*** Opening of Records for this task ***

Lemma round_half_even_half L :
  round_half_even (inject_Z L / 2) =
  if Z.even L then (L / 2)%Z
  else if Z.even (L / 2) then (L / 2)%Z else (L / 2 + 1)%Z.
Proof.
  pose proof (Z.div_mod L 2 ltac:(lia)) as D. rewrite Zmod_even in D.
  destruct (Z.even L) eqn:E.
  - transitivity (round_half_even (inject_Z (L / 2)));
      [|apply round_half_even_inject].
    apply round_half_even_comp. rewrite D at 1.
    rewrite Z.add_0_r, inject_Z_mult. change (inject_Z 2) with 2. field.
  - assert (V : inject_Z L / 2 == inject_Z (L / 2) + (1 # 2)).
    { rewrite D at 1. rewrite inject_Z_plus, inject_Z_mult.
      change (inject_Z 2) with 2. change (inject_Z 1) with 1. field. }
    rewrite (round_half_even_comp _ _ V). unfold round_half_even.
    assert (P2 : 0 < 1 # 2) by reflexivity.
    assert (H2 : (1 # 2) < 1) by reflexivity.
    rewrite (Qfloor_unique (L / 2)) by lra.
    assert (C : inject_Z (L / 2) + (1 # 2) - inject_Z (L / 2) == 1 # 2) by ring.
    rewrite (Qcompare_comp _ _ C (1 # 2) (1 # 2) (Qeq_refl _)). reflexivity.
Qed.

(** Half of a length up to [2^53] is a double. *)
Lemma binary64_round_half L :
  (0 < L <= 2 ^ 53)%Z ->
  exists q, binary64_round (inject_Z L / 2) = FFin q /\ q == inject_Z L / 2.
Proof.
  intros HL.
  assert (PL : 0 < inject_Z L) by (apply inject_Z_pos; lia).
  assert (Pa : 0 < inject_Z L / 2).
  { apply Qlt_shift_div_l; [reflexivity | lra]. }
  assert (B : inject_Z L / 2 < pow2 1024).
  { pose proof pow2_53_lt_1024 as T.
    assert (inject_Z L <= inject_Z (2 ^ 53)) by (rewrite <- Zle_Qle; lia).
    apply Qlt_shift_div_r; [reflexivity|].
    pose proof (pow2_pos 1024). lra. }
  apply binary64_round_pos; [exact Pa | | exact B].
  destruct (Z.eq_dec L (2 ^ 53)) as [E|N].
  - subst L.
    assert (R : inject_Z (2 ^ 53) / 2 == inject_Z (2 ^ 52)) by reflexivity.
    rewrite (round_mag_comp _ _ Pa R), (round_mag_int (2 ^ 52)) by lia.
    symmetry. exact R.
  - assert (R : inject_Z L / 2 == inject_Z L * pow2 (-1)).
    { change (pow2 (-1)) with (/ 2). reflexivity. }
    rewrite (round_mag_comp _ _ Pa R), (round_mag_exact L (-1)) by lia.
    symmetry. exact R.
Qed.

(** A quotient of ints between 0 and 1 is a double between 0.0 and 1.0,
    and it grows with the numerator. *)
Lemma truediv_unit a1 a2 b :
  (0 <= a1 <= a2)%Z -> (a2 <= b)%Z -> (0 < b)%Z ->
  exists q1 q2,
    int_truediv a1 b = Ok (FFin q1) /\ int_truediv a2 b = Ok (FFin q2) /\
    0 <= q1 /\ q1 <= q2 /\ q2 <= 1.
Proof.
  intros Ha Hb Pb.
  assert (PB : 0 < inject_Z b) by (apply inject_Z_pos; exact Pb).
  assert (One : binary64_round 1 = FFin 1) by (vm_compute; reflexivity).
  assert (Frac : forall a, (0 < a <= b)%Z ->
            0 < inject_Z a / inject_Z b /\ inject_Z a / inject_Z b <= 1).
  { intros a [A0 A1]. split.
    - apply Qlt_shift_div_l; [exact PB|]. rewrite Qmult_0_l. apply inject_Z_pos. exact A0.
    - apply Qle_shift_div_r; [exact PB|]. rewrite Qmult_1_l. rewrite <- Zle_Qle. exact A1. }
  assert (Nb : (b =? 0)%Z = false) by (apply Z.eqb_neq; lia).
  assert (Sb : (b <? 0)%Z = false) by (apply Z.ltb_ge; lia).
  unfold int_truediv. rewrite Nb, Sb.
  destruct (Z.eqb_spec a2 0) as [E2|N2].
  - assert (E1 : a1 = 0%Z) by lia. subst a1 a2. cbn.
    exists 0, 0. repeat split; try reflexivity; discriminate.
  - destruct (Frac a2 ltac:(lia)) as [F2 G2].
    destruct (binary64_round_mono _ 1 1 F2 G2 One) as [q2 [H2 [L2 U2]]].
    rewrite H2.
    destruct (Z.eqb_spec a1 0) as [E1|N1].
    + exists 0, q2. cbn. repeat split; try reflexivity; try assumption. discriminate.
    + destruct (Frac a1 ltac:(lia)) as [F1 G1].
      assert (M : inject_Z a1 / inject_Z b <= inject_Z a2 / inject_Z b).
      { apply Qmult_le_compat_r; [rewrite <- Zle_Qle; lia|].
        apply Qlt_le_weak, Qinv_lt_0_compat, PB. }
      destruct (binary64_round_mono _ _ q2 F1 M H2) as [q1 [H1 [L1 U1]]].
      rewrite H1. exists q1, q2. repeat split; try reflexivity; assumption.
Qed.

End Fractions.

Section NegativeLength.

Local Open Scope Q_scope.

(** With a negative length the product is between the length and 0. *)
Lemma num_hashes_negative_length x L :
  in_unit_interval x -> (- 2 ^ 53 <= L < 0)%Z ->
  exists n, num_hashes x L = Ok n /\ (L <= n <= 0)%Z.
Proof.
  intros [Fx [X0 X1]] HL.
  destruct (float_of_int_exact L ltac:(lia)) as [l [Hl El]].
  assert (NL : inject_Z L < 0).
  { change 0 with (inject_Z 0). rewrite <- Zlt_Qlt. lia. }
  unfold num_hashes, fmul_int. rewrite Hl. cbn [bind].
  rewrite (fmul_finite x l Fx).
  set (p := fvalue x * l).
  assert (P0 : p <= 0) by (unfold p; nra).
  assert (P1 : inject_Z L <= p) by (unfold p; nra).
  destruct (Qeq_bool p 0) eqn:B.
  - destruct (signed_zero_finite (xorb (fsign x) (Qneg_bool l))) as [F V].
    rewrite (py_round_finite _ F), V. exists 0%Z. split; [reflexivity | lia].
  - apply Qeq_bool_neq in B.
    assert (Pa : 0 < - p) by lra.
    assert (E : p == - - p) by ring.
    rewrite (binary64_round_comp _ _ E), (binary64_round_neg_value _ Pa).
    assert (PL : 0 < inject_Z (- L)) by (apply inject_Z_pos; lia).
    assert (M : round_mag (- p) <= inject_Z (- L)).
    { rewrite <- (round_mag_int (- L)) by lia.
      apply round_mag_mono; [exact Pa|]. rewrite inject_Z_opp. lra. }
    pose proof (round_mag_nonneg _ Pa) as R0.
    destruct (Qle_bool (pow2 1024) (round_mag (- p))) eqn:O.
    + apply Qle_bool_iff in O. exfalso.
      pose proof pow2_53_lt_1024 as T.
      assert (inject_Z (- L) <= inject_Z (2 ^ 53)) by (rewrite <- Zle_Qle; lia).
      lra.
    + destruct (Qeq_bool (round_mag (- p)) 0).
      * exists 0%Z. split; [reflexivity | lia].
      * cbn [py_round]. eexists. split; [reflexivity|].
        pose proof (Qred_correct (- round_mag (- p))) as C.
        split.
        -- rewrite <- (round_half_even_inject L). apply round_half_even_mono.
           rewrite inject_Z_opp in M. lra.
        -- rewrite <- (round_half_even_inject 0). apply round_half_even_mono.
           change (inject_Z 0) with 0. lra.
Qed.

End NegativeLength.

(** ** The percentage *)

Section Percentage.

Local Open Scope Q_scope.

Lemma fixed_point_whole v :
  0 <= v -> fixed_point v 0 = str_of_int (round_half_even v).
Proof.
  intros H. unfold fixed_point, fixed_digits, scaled_digits.
  rewrite (Qneg_bool_pos v H). cbn [Z.eqb Z.pow].
  rewrite Z.div_1_r.
  assert (E : Qabs v * inject_Z 1 == v).
  { rewrite Qabs_pos by exact H. change (inject_Z 1) with 1. ring. }
  rewrite (round_half_even_comp _ _ E). cbn [append]. apply append_nil_r.
Qed.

*** Close of Records for this task ***

What is being asked =
Could you copy exactly the lines from the first line of the records above through the line containing "- transitivity (round_half_even", both included, and nothing else?

Your response =
Lemma round_half_even_half L :
  round_half_even (inject_Z L / 2) =
  if Z.even L then (L / 2)%Z
  else if Z.even (L / 2) then (L / 2)%Z else (L / 2 + 1)%Z.
Proof.
  pose proof (Z.div_mod L 2 ltac:(lia)) as D. rewrite Zmod_even in D.
  destruct (Z.even L) eqn:E.
  - transitivity (round_half_even (inject_Z (L / 2)));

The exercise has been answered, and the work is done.